Avec notre correspondant à Beyrouth,Sami Boukhelifa
Le Liban ouvre sa porte aux réfugiés syriens, mais la claque au nez des réfugiés palestiniens. Selon Human Rights Watch, Beyrouth refuserait l’entrée sur son territoire aux Palestiniens fuyant la guerre en Syrie. Quarante d’entre eux auraient été refoulés cette semaine. L’un d’entre eux raconte la situation :
« Les autorités libanaises viennent de décréter l’interdiction d’entrée de réfugiés palestiniens sur leur territoire, que ce soit par voie terrestre, aérienne ou maritime.
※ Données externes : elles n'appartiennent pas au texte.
(* ===== verification/Artifact.v ===== *)
(** * Package artifacts ([dnfast-cache]: artifact.rs, and the check of an artifact of
    artifact_store.rs)

    Where an artifact may be fetched from, how much a transaction may fetch, and when a file is
    the artifact that was asked for.  The parser of URLs is the class [UrlLibrary]. *)
From Stdlib Require Import Ascii.
From S2P Require Import Prelude.
From S2P Require Import RustStr.
From S2P Require Import RustText.
From S2P Require Import UnixPath.
From S2P Require Import CacheModel.
From S2P Require Import Snapshot.
From S2P Require Import Effects.
From S2P Require Import StateFs.
From S2P Require Import NativeTrust.

#[local] Open Scope N_scope.

Definition MAX_ARTIFACT_BYTES : N := 8 * 1024 * 1024 * 1024.
Definition MAX_TRANSACTION_BYTES : N := 64 * 1024 * 1024 * 1024.
Definition MAX_TRANSACTION_ARTIFACTS : N := 100000.
Definition MAX_CACHE_BYTES : N := 128 * 1024 * 1024 * 1024.

Module ArtifactError.
Inductive t : Type :=
  | Policy (message : string)
  | Capacity (message : string)
  | Transport (message : string)
  | Integrity (message : string)
  | Io (message : string)
  | Busy (message : string).

Definition to_string (e : t) : string :=
  match e with
  | Policy m => "artifact policy rejected input: " +:+ m
  | Capacity m => "artifact capacity rejected transaction: " +:+ m
  | Transport m => "artifact transport failed: " +:+ m
  | Integrity m => "artifact integrity failed: " +:+ m
  | Io m => "artifact filesystem operation failed: " +:+ m
  | Busy m => "artifact cache is busy: " +:+ m
  end.
End ArtifactError.

Abbreviation aresult := (result ArtifactError.t).
Definition policy {A} (message : string) : aresult A := Err (ArtifactError.Policy message).
Definition capacity_error {A} (message : string) : aresult A := Err (ArtifactError.Capacity message).

(** The crate url: parsing, the default ports, paths and joining. *)
Class UrlLibrary : Type := {
  parse_url : string -> result string Url.t;
  port_or_known_default : Url.t -> option N;
  url_path : Url.t -> string;
  set_path : string -> Url.t -> Url.t;
  join_url : Url.t -> string -> result string Url.t
}.

(** [ArtifactSpec], its text digest in lower case. *)
Module ArtifactSpec.
Record t : Type := mk { url : string; digest : string; size : N }.
End ArtifactSpec.

Section spec.
Context `{UrlLibrary}.

Definition parse_base (value : string) : aresult Url.t :=
  url ← map_err ArtifactError.Policy (parse_url value);
  if negb (bool_decide (Url.scheme url = "https")) || negb (str_is_empty (Url.username url))
     || negb (bool_decide (Url.password url = None)) || bool_decide (Url.host_str url = None)
     || negb (bool_decide (Url.query url = None)) || negb (bool_decide (Url.fragment url = None))
  then policy "unsafe HTTPS base URL" else Ok url.

Definition origin (url : Url.t) : string * option N * string :=
  (Url.scheme url, port_or_known_default url, default "" (Url.host_str url)).

Definition unsafe_part (part : list byte) : bool :=
  bool_decide (part = []) || bool_decide (of_bytes part = ".") || bool_decide (of_bytes part = "..").

Definition unsafe_location (location : string) : bool :=
  str_is_empty location || str_starts_with "/" location || has_backslash location || str_contains "?" location
  || str_contains "#" location || str_contains "%" location || str_contains "://" location
  || existsb unsafe_part (split_on slash [] (bytes location)).

(** The base with a slash at its end, so that joining keeps its last segment. *)
Definition as_directory (selected : Url.t) : Url.t :=
  if str_ends_with "/" (url_path selected) then selected else set_path (url_path selected +:+ "/") selected.

Definition from_selected_base (selected : Url.t) (location digest : string) (size : N) : aresult ArtifactSpec.t :=
  if MAX_ARTIFACT_BYTES <? size then policy "artifact exceeds 8 GiB"
  else if unsafe_location location then policy "unsafe metadata package location"
  else if negb (str_len digest =? 64) || negb (forallb is_ascii_hexdigit (bytes digest)) then policy "unsupported SHA-256 digest"
  else
    url ← map_err ArtifactError.Policy (join_url (as_directory selected) location);
    if negb (bool_decide (origin url = origin selected)) then policy "package URL escaped selected origin"
    else Ok (ArtifactSpec.mk (Url.as_str url) (to_ascii_lowercase digest) size).

Definition new (repository_base selected_base location digest : string) (size : N) : aresult ArtifactSpec.t :=
  if MAX_ARTIFACT_BYTES <? size then policy "artifact exceeds 8 GiB"
  else
    repository ← parse_base repository_base;
    selected ← parse_base selected_base;
    if negb (bool_decide (origin repository = origin selected)) then policy "selected URL is not same-origin"
    else from_selected_base selected location digest size.

Definition from_selected_mirror (selected_mirror location digest : string) (size : N) : aresult ArtifactSpec.t :=
  selected ← parse_base selected_mirror; from_selected_base selected location digest size.
End spec.

(** ** Capacity *)

Module Capacity.
Record t : Type := mk { cached_bytes : N; available_bytes : N }.
End Capacity.

Module TransactionRequest.
Record t : Type := mk { predicted_bytes : N; artifacts : N; identities : list (string * N) }.

Definition validate (r : t) (capacity : Capacity.t) : aresult unit :=
  if (MAX_TRANSACTION_BYTES <? predicted_bytes r) || (MAX_TRANSACTION_ARTIFACTS <? artifacts r)
  then capacity_error "transaction artifact limit exceeded"
  else
    cache_after ← ok_or (ArtifactError.Capacity "cache size overflow")
                    (u64_checked_add (Capacity.cached_bytes capacity) (predicted_bytes r));
    if MAX_CACHE_BYTES <? cache_after then capacity_error "artifact cache cap exceeded"
    else
      rounded ← ok_or (ArtifactError.Capacity "reserve overflow") (u64_checked_add (predicted_bytes r) 19);
      reserve ← ok_or (ArtifactError.Capacity "reserve overflow") (u64_checked_add (predicted_bytes r) (rounded / 20));
      if Capacity.available_bytes capacity <? reserve then capacity_error "filesystem reserve is insufficient" else Ok tt.

Definition from_totals (predicted_bytes artifacts : N) : aresult t :=
  let request := mk predicted_bytes artifacts [] in
  _ ← validate request (Capacity.mk 0 u64_max);
  Ok request.

(** [try_fold] of [checked_add]. *)
Definition total_size (specs : list ArtifactSpec.t) : aresult N :=
  fold_result (fun total spec => ok_or (ArtifactError.Capacity "transaction byte count overflow")
                                   (u64_checked_add total (ArtifactSpec.size spec))) 0 specs.

Definition for_specs (specs : list ArtifactSpec.t) : aresult t :=
  predicted_bytes ← total_size specs;
  let identities := sort ((fun spec => (ArtifactSpec.digest spec, ArtifactSpec.size spec)) <$> specs) in
  if windows2_any (fun a b => bool_decide (a = b)) identities then capacity_error "duplicate artifact in transaction"
  else
    request ← from_totals predicted_bytes (N.of_nat (length specs));
    Ok (mk (TransactionRequest.predicted_bytes request) (TransactionRequest.artifacts request) identities).
End TransactionRequest.

(** ** The file of an artifact *)

#[export] Instance artifact_domain : Domain FaultPoint.t ArtifactError.t :=
  {| unarmed := FaultPoint.None; io_error := ArtifactError.Io |}.

(** [read] until it gives nothing. *)
Fixpoint read_to_end `{Domain F E} {D} (seen : list byte) (rest : list (list byte)) : Effects.io F E D (list byte) :=
  _ ← sync;
  match rest with [] => mret seen | block :: rest => read_to_end (seen ++ block) rest end.

(** All of a file. *)
Definition read_file `{Domain F E} {D} (file : ArtifactFile.t) : Effects.io F E D (list byte) :=
  read_to_end [] (blocks (ArtifactFile.content file)).

Section identity.
Context `{SnapshotEnv} (euid : N).

Definition trusted_artifact (file : ArtifactFile.t) (size : N) : bool :=
  (0 <=? ArtifactFile.st_size file)%Z && (Z.to_N (ArtifactFile.st_size file) =? size)
  && (N.land (ArtifactFile.mode file) 63 =? 0) && (ArtifactFile.nlink file =? 1) && (ArtifactFile.uid file =? euid)
  && ArtifactFile.regular file.

Definition verify_identity {D} (file : ArtifactFile.t) (digest : string) (size : N) :
    Effects.io FaultPoint.t ArtifactError.t D ArtifactFile.t :=
  _ ← sync;
  _ ← raise_if (negb (trusted_artifact file size)) (ArtifactError.Integrity "existing artifact metadata mismatch");
  content ← read_file file;
  _ ← raise_if (negb (bool_decide (sha256_hex content = digest))) (ArtifactError.Integrity "existing artifact digest mismatch");
  _ ← sync;
  mret file.

(** [CachedArtifact::from_verified_root_file]. *)
Definition from_verified_root_file {D} (file : ArtifactFile.t) (sha256 : string) (size : N) :
    Effects.io FaultPoint.t ArtifactError.t D ArtifactFile.t := verify_identity file sha256 size.
End identity.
Personnellement, je vis au Liban avec ma famille depuis 2012. Auparavant, nous vivions à Yarmouk, le camps de réfugiés palestiniens à Damas. C’est la guerre qui nous a contraint à quitter la Syrie pour le Liban.
Durant ces deux ans au Liban, les autorités ont refusé de nous donner des permis de séjours. Elles nous ont refusé le statut de réfugié. Cette semaine, je devais prendre l’avion pour un déplacement à l’étranger, mais j’ai été arrêté à l’aéroport de Beyrouth et conduit à la frontière syrienne. »
Un précédent inquiétant
Le Liban accueille les réfugiés syriens depuis le début du conflit. On en compte plus d’un million aujourd’hui, soit le quart de la population du pays. Nadim Houry, directeur adjoint de la section Moyen-Orient de Human Rights Watch à Beyrouth, ne peut cacher son inquiétude :
« Les Libanais ont peur que les Palestiniens s’installent au Liban de manière permanente et je pense que c’était aussi le cas des Palestiniens en Irak après la guerre en Irak. C’est un des groupes les plus vulnérables. Ils sont en quelques sortes apatrides et n’ont pas de recours. Les pays, que ce soit le Liban, la Syrie ou la Jordanie, ont peur d’augmenter le nombre de Palestiniens sur leur territoire.
Mais tout cela ne peut pas justifier ces mesures que nous avons documentées et qui vont à l’encontre des obligations internationales de l’Etat libanais, notamment celle de ne pas refouler quelqu’un dans un pays où il risque d’être arrêté arbitrairement ou sujet à la torture. Les autorités libanaises reconnaissent ces obligations.
Depuis le début du conflit syrien, nous n’avions pas documenté de refoulement ou de déportations de personnes provenant de Syrie. D’où nos inquiétudes : on voit ici un changement d’attitude de l’Etat libanais à l’égard d’un groupe particulièrement vulnérable, les Palestiniens de Syrie. Mais demain, ce sera peut-être les Syriens eux-mêmes. »
Douze camps de réfugiés palestiniens accueillant près de 420 000 personnes sont installés dans le pays depuis la création de l’Etat d’Israël en 1948.